Collected data entries:
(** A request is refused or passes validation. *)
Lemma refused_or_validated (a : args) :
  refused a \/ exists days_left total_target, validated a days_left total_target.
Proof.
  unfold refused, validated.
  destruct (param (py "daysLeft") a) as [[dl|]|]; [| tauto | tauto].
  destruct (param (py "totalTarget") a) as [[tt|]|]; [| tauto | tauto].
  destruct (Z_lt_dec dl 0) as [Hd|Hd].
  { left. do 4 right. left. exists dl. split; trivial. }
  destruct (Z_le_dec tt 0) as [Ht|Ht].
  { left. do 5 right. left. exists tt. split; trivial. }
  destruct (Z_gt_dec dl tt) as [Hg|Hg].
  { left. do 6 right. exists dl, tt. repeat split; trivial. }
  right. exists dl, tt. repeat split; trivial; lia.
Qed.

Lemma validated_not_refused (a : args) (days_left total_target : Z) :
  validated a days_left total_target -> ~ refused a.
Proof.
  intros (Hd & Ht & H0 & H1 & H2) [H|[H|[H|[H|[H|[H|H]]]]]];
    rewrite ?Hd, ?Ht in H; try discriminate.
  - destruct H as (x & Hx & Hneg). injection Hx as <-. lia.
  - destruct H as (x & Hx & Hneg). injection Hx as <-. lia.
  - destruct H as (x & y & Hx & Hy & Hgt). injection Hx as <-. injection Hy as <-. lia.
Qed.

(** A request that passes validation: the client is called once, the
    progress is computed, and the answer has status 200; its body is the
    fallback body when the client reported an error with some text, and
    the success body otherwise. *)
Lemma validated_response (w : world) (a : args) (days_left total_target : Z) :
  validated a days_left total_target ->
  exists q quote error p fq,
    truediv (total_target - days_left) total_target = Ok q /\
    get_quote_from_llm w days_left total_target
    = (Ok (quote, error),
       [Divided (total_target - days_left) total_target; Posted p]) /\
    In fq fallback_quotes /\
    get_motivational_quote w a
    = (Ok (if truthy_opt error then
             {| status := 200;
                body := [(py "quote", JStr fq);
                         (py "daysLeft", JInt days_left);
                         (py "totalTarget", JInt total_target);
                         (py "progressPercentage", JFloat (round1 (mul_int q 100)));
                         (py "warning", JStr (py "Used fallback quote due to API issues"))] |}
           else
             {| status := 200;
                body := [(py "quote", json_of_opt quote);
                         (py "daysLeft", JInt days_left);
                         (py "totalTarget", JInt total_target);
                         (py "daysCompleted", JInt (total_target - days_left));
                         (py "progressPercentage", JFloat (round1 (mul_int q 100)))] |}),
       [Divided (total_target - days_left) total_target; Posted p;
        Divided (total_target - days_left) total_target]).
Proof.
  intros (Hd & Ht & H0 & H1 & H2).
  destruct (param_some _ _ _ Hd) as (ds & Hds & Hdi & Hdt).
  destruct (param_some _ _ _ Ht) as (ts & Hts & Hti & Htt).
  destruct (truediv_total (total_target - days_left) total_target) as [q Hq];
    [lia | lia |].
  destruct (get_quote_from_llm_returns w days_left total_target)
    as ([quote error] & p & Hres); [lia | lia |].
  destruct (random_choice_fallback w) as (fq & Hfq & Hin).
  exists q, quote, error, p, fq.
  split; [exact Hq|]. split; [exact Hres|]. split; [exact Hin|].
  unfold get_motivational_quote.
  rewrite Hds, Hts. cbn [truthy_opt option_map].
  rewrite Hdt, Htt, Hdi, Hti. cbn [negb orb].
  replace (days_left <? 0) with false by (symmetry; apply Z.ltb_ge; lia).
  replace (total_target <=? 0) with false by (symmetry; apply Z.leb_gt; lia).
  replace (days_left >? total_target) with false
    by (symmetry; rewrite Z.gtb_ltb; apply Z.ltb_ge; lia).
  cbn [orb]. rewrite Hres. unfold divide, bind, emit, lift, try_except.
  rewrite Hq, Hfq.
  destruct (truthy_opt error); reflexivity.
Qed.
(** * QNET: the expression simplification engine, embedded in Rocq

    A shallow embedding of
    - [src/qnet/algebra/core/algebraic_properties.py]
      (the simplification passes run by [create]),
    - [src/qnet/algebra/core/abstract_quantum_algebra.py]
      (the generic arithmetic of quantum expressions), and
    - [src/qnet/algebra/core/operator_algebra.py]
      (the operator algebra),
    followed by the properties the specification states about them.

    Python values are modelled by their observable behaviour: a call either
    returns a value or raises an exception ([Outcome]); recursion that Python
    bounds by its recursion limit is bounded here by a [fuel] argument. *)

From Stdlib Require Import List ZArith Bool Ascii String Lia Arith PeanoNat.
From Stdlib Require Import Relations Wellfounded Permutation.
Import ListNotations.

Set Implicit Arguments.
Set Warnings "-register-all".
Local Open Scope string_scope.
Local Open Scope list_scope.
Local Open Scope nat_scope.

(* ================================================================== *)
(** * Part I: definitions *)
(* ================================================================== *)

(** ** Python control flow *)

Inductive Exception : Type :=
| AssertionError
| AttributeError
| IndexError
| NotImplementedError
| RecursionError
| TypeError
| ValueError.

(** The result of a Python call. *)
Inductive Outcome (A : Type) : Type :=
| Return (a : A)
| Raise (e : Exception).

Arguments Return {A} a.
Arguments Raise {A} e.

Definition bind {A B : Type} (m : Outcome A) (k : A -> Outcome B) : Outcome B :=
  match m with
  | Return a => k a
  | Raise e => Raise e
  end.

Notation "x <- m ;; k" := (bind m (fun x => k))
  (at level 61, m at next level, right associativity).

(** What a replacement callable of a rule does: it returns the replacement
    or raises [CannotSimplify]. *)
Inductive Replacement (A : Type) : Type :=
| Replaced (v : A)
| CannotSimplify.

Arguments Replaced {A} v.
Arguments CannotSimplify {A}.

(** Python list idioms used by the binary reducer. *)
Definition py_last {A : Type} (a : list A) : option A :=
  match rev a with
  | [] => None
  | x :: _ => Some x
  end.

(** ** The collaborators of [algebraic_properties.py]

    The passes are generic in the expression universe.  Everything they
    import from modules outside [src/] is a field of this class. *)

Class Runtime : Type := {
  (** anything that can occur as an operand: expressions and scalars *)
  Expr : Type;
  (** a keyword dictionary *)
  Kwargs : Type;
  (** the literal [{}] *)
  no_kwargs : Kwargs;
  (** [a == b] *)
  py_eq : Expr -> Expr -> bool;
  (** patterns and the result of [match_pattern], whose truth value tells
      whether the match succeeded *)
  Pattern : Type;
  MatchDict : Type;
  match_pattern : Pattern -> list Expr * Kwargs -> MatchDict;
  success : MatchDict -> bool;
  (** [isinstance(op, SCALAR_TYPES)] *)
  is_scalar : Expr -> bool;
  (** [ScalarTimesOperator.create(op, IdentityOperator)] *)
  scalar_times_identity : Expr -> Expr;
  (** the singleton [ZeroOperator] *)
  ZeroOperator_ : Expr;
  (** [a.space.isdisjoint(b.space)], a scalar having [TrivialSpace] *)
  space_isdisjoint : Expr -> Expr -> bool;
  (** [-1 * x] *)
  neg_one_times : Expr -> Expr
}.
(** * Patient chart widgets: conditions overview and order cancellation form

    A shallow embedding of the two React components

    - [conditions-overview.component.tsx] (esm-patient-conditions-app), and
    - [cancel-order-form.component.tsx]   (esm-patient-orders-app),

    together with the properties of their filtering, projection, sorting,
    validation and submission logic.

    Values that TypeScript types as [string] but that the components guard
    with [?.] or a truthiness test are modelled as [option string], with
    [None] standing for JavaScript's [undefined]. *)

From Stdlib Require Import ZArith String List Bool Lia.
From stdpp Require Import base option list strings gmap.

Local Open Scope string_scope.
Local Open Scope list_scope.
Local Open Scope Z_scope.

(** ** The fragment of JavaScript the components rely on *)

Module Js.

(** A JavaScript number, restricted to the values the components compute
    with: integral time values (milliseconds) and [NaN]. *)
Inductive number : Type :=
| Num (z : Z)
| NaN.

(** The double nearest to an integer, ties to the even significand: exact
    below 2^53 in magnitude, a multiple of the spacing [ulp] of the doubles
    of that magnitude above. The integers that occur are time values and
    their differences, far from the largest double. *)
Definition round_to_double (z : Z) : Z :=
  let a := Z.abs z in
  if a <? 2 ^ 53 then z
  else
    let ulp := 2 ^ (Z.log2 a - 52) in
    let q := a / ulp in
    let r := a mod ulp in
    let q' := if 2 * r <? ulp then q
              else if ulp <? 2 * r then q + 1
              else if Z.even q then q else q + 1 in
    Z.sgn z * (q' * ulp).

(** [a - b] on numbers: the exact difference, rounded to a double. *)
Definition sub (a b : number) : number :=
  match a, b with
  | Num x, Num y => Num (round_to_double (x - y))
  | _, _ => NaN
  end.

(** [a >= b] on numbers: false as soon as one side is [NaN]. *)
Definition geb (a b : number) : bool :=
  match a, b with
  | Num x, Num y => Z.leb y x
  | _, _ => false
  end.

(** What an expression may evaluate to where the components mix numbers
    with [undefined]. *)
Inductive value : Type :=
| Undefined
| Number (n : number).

TASK: For the string "result", return every line of the data where it appears.

FINAL ANSWER:
(** The result of a Python call. *)
  (** patterns and the result of [match_pattern], whose truth value tells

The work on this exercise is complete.